Prions avec St Anselme de Cantorbéry (XIème siècle).
Donne-moi, Seigneur, de compatir
Mon Dieu, tu es toute tendresse pour moi.
Je te le demande par ton Fils bien-aimé : accorde-moi de me laisser emplir de miséricorde et d’aimer tout ce que tu m’inspires.
Donne-moi de compatir à ceux qui sont dans l’affliction, et d’aller au secours de ceux qui sont dans le besoin.
Donne-moi de soulager les malheureux, d’offrir un asile à ceux qui en manquent, de consoler les affligés, d’encourager les opprimés.

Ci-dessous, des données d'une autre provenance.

(* ===== verification/QscAst.v ===== *)
(** * The syntax tree of QuantumScript
      (src/crates/qfc-qsc/src/ast/mod.rs)

    A statement can hold an item, so the whole tree is one mutual definition.
    A struct of the source is a type with one constructor. *)

From S2P Require Import Prelude QscTokens.

Record Ident := mkIdent { id_name : chars; id_span : Span }.
Inductive Visibility := VisPrivate | VisPublic.

Inductive PrimitiveType :=
| PtBool | PtU8 | PtU16 | PtU32 | PtU64 | PtU128 | PtU256 | PtI8 | PtI16 | PtI32 | PtI64 | PtI128 | PtI256
| PtAddress | PtBytes | PtString.
Inductive ResourceAbility := AbCopy | AbDrop | AbStore | AbKey.

Inductive BinaryOp :=
| OpAdd | OpSub | OpMul | OpDiv | OpRem | OpPow
| OpEq | OpNe | OpLt | OpLe | OpGt | OpGe
| OpAnd | OpOr
| OpBitAnd | OpBitOr | OpBitXor | OpShl | OpShr
| OpAssign | OpAddAssign | OpSubAssign | OpMulAssign | OpDivAssign | OpRemAssign
| OpBitAndAssign | OpBitOrAssign | OpBitXorAssign | OpShlAssign | OpShrAssign.
Inductive UnaryOp := OpNeg | OpNot | OpBitNot.

Inductive Literal :=
| LitInt (s : chars) (ty : option PrimitiveType)
| LitFloat (s : chars)
| LitString (s : chars)
| LitByteString (b : bytes)
| LitBool (b : bool)
| LitAddress (s : chars).

Record ImportPath := mkImportPath { ip_segments : list Ident; ip_span : Span }.
Record ImportItem := mkImportItem { im_id : Z; im_span : Span; im_path : ImportPath; im_alias : option Ident }.
Record ExprPath := mkExprPath { ep_segments : list Ident; ep_span : Span }.

#[local] Unset Elimination Schemes.
Inductive Item :=
| ItImport (i : ImportItem)
| ItContract (c : ContractDef)
| ItInterface (i : InterfaceDef)
| ItLibrary (l : LibraryDef)
| ItStruct (s : StructDef)
| ItEnum (e : EnumDef)
| ItTypeAlias (t : TypeAlias)
| ItConst (c : ConstItem)
| ItFunction (f : FunctionDef)
with ContractDef :=
| mkContractDef (id : Z) (span : Span) (name : Ident) (generics : option Generics) (inherits : list TypePath) (items : list ContractItem)
with ContractItem :=
| CiStorage (s : StorageBlock)
| CiEvent (e : EventDef)
| CiError (e : ErrorDef)
| CiModifier (m : ModifierDef)
| CiFunction (f : FunctionDef)
| CiConstructor (c : ConstructorDef)
| CiFallback (f : FallbackDef)
| CiReceive (r : ReceiveDef)
| CiConst (c : ConstItem)
| CiStruct (s : StructDef)
| CiEnum (e : EnumDef)
with InterfaceDef :=
| mkInterfaceDef (id : Z) (span : Span) (name : Ident) (generics : option Generics) (extends : list TypePath) (items : list InterfaceItem)
with InterfaceItem :=
| IiFunction (f : FunctionSig)
| IiEvent (e : EventDef)
| IiError (e : ErrorDef)
with LibraryDef :=
| mkLibraryDef (id : Z) (span : Span) (name : Ident) (items : list LibraryItem)
with LibraryItem :=
| LiFunction (f : FunctionDef)
| LiStruct (s : StructDef)
| LiConst (c : ConstItem)
with StorageBlock :=
| mkStorageBlock (id : Z) (span : Span) (fields : list StorageField)
with StorageField :=
| mkStorageField (id : Z) (span : Span) (visibility : Visibility) (name : Ident) (ty : Ty) (default : option Expr)
with EventDef :=
| mkEventDef (id : Z) (span : Span) (name : Ident) (fields : list EventField)
with EventField :=
| mkEventField (id : Z) (span : Span) (indexed : bool) (name : Ident) (ty : Ty)
with ErrorDef :=
| mkErrorDef (id : Z) (span : Span) (name : Ident) (fields : list ErrorField)
with ErrorField :=
| mkErrorField (id : Z) (span : Span) (name : Ident) (ty : Ty)
with FunctionDef :=
| mkFunctionDef (id : Z) (span : Span) (sig : FunctionSig) (body : Block) (specs : list SpecBlock)
with FunctionSig :=
| mkFunctionSig (id : Z) (span : Span) (visibility : Visibility) (modifiers : FunctionModifiers) (name : Ident)
    (generics : option Generics) (params : list Param) (return_type : option Ty)
with FunctionModifiers :=
| mkFunctionModifiers (is_pure is_view is_payable is_parallel : bool) (custom_modifiers : list ModifierCall)
with ModifierCall :=
| mkModifierCall (name : Ident) (args : list Expr) (span : Span)
with Param :=
| mkParam (id : Z) (span : Span) (pattern : Pattern) (ty : Ty)
with ConstructorDef :=
| mkConstructorDef (id : Z) (span : Span) (visibility : Visibility) (modifiers : FunctionModifiers) (params : list Param) (body : Block)
with FallbackDef :=
| mkFallbackDef (id : Z) (span : Span) (body : Block)
with ReceiveDef :=
| mkReceiveDef (id : Z) (span : Span) (body : Block)
with ModifierDef :=
| mkModifierDef (id : Z) (span : Span) (name : Ident) (params : list Param) (body : Block)
with Ty :=
| mkTy (id : Z) (span : Span) (kind : TypeKind)
with TypeKind :=
| TyPrimitive (p : PrimitiveType)
| TyPath (p : TypePath)
| TyArray (elem : Ty) (size : Expr)
| TySlice (elem : Ty)
| TyTuple (types : list Ty)
| TyMapping (key value : Ty)
| TyOption (inner : Ty)
| TyResult (ok err : Ty)
| TyReference (inner : Ty) (is_mut : bool)
| TyResource (inner : Ty) (abilities : list ResourceAbility)
| TyFunction (params : list Ty) (return_type : option Ty)
| TyInfer
| TyNever
| TySelfType
with TypePath :=
| mkTypePath (segments : list PathSegment) (span : Span)
with PathSegment :=
| mkPathSegment (ident : Ident) (generics : option (list Ty)) (span : Span)
with StructDef :=
| mkStructDef (id : Z) (span : Span) (visibility : Visibility) (name : Ident) (generics : option Generics)
    (abilities : list ResourceAbility) (fields : list StructField)
with StructField :=
| mkStructField (id : Z) (span : Span) (visibility : Visibility) (name : Ident) (ty : Ty)
with EnumDef :=
| mkEnumDef (id : Z) (span : Span) (visibility : Visibility) (name : Ident) (generics : option Generics) (variants : list EnumVariant)
with EnumVariant :=
| mkEnumVariant (id : Z) (span : Span) (name : Ident) (fields : VariantFields)
with VariantFields :=
| VfUnit
| VfTuple (types : list Ty)
| VfStruct (fields : list StructField)
with TypeAlias :=
| mkTypeAlias (id : Z) (span : Span) (visibility : Visibility) (name : Ident) (generics : option Generics) (ty : Ty)
with ConstItem :=
| mkConstItem (id : Z) (span : Span) (visibility : Visibility) (name : Ident) (ty : Ty) (value : Expr)
with Generics :=
| mkGenerics (params : list GenericParam) (where_clause : option WhereClause) (span : Span)
with GenericParam :=
| GpType (t : TypeParam)
| GpConst (c : ConstParam)
with TypeParam :=
| mkTypeParam (id : Z) (span : Span) (name : Ident) (bounds : list TypeBound) (default : option Ty)
with ConstParam :=
| mkConstParam (id : Z) (span : Span) (name : Ident) (ty : Ty) (default : option Expr)
with TypeBound :=
| mkTypeBound (path : TypePath) (span : Span)
with WhereClause :=
| mkWhereClause (predicates : list WherePredicate) (span : Span)
with WherePredicate :=
| mkWherePredicate (ty : Ty) (bounds : list TypeBound) (span : Span)
with Stmt :=
| mkStmt (id : Z) (span : Span) (kind : StmtKind)
with StmtKind :=
| StLocal (l : LocalStmt)
| StExpr (e : Expr)
| StSemi (e : Expr)
| StItem (i : Item)
| StEmpty
with LocalStmt :=
| mkLocalStmt (id : Z) (span : Span) (pattern : Pattern) (ty : option Ty) (init : option Expr) (is_mutable : bool)
with Block :=
| mkBlock (id : Z) (span : Span) (stmts : list Stmt)
with Expr :=
| mkExpr (id : Z) (span : Span) (kind : ExprKind)
with ExprKind :=
| ExLiteral (l : Literal)
| ExPath (p : ExprPath)
| ExBinary (op : BinaryOp) (a b : Expr)
| ExUnary (op : UnaryOp) (e : Expr)
| ExCall (f : Expr) (args : list Expr)
| ExMethodCall (e : Expr) (method : Ident) (args : list Expr)
| ExField (e : Expr) (field : Ident)
| ExIndex (e i : Expr)
| ExCast (e : Expr) (ty : Ty)
| ExReference (e : Expr) (is_mut : bool)
| ExDeref (e : Expr)
| ExBlock (b : Block)
| ExIf (cond : Expr) (then_block : Block) (else_branch : option Expr)
| ExMatch (e : Expr) (arms : list MatchArm)
| ExFor (p : Pattern) (iter : Expr) (body : Block)
| ExWhile (cond : Expr) (body : Block)
| ExLoop (body : Block)
| ExBreak (value : option Expr)
| ExContinue
| ExReturn (value : option Expr)
| ExTuple (elements : list Expr)
| ExArray (elements : list Expr)
| ExArrayRepeat (e count : Expr)
| ExStruct (path : TypePath) (fields : list FieldInit)
| ExRange (from to : option Expr) (inclusive : bool)
| ExClosure (params : list ClosureParam) (body : Expr)
| ExMove (e : Expr)
| ExEmit (path : TypePath) (fields : list FieldInit)
| ExRevert (path : TypePath) (fields : list FieldInit)
| ExAssert (cond : Expr) (msg : option Expr)
| ExTry (e : Expr)
| ExParen (e : Expr)
| ExAwait (e : Expr)
with FieldInit :=
| mkFieldInit (name : Ident) (value : option Expr) (span : Span)
with MatchArm :=
| mkMatchArm (pattern : Pattern) (guard : option Expr) (body : Expr) (span : Span)
with ClosureParam :=
| mkClosureParam (pattern : Pattern) (ty : option Ty) (span : Span)
with Pattern :=
| mkPattern (id : Z) (span : Span) (kind : PatternKind)
with PatternKind :=
| PaWildcard
| PaIdent (i : Ident) (is_mut : bool)
| PaLiteral (l : Literal)
| PaTuple (patterns : list Pattern)
| PaStruct (path : TypePath) (fields : list FieldPattern)
| PaTupleStruct (path : TypePath) (patterns : list Pattern)
| PaOr (patterns : list Pattern)
| PaRef (p : Pattern) (is_mut : bool)
| PaRange (a b : Pattern) (inclusive : bool)
| PaRest
| PaPath (p : TypePath)
with FieldPattern :=
| mkFieldPattern (name : Ident) (pattern : option Pattern) (span : Span)
with SpecBlock :=
| mkSpecBlock (id : Z) (span : Span) (items : list SpecItem)
with SpecItem :=
| SiRequires (e : Expr)
| SiEnsures (e : Expr)
| SiInvariant (e : Expr)
| SiAssume (e : Expr)
| SiAssert (e : Expr).

Record SourceFile := mkSourceFile { sf_id : Z; sf_span : Span; sf_items : list Item }.

Definition expr_span (e : Expr) : Span := let '(mkExpr _ span _) := e in span.
Definition block_span (b : Block) : Span := let '(mkBlock _ span _) := b in span.
Definition type_path_span (p : TypePath) : Span := let '(mkTypePath _ span) := p in span.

Donne-moi de rendre la joie aux pauvres, d’être l’appui de ceux qui pleurent, de remettre sa dette à celui qui en aura contracté une à mon égard.
Donne-moi de pardonner à celui qui m’aura offensé, d’aimer ceux qui me haïssent, de rendre toujours le bien pour le mal, de n’avoir de mépris pour personne, et d’honorer tous les hommes.
Donne-moi d’imiter les bons, de renoncer à la fréquentation des méchants, de pratiquer les vertus et d’éviter les vices.
Donne-moi, Seigneur, la patience quand tout va mal et la modération quand tout va bien.
Donne-moi de savoir maîtriser ma langue et de poser, au besoin, une garde à ma bouche.
Enfin, mon Dieu, donne-moi le mépris des choses qui passent et la soif des biens éternels.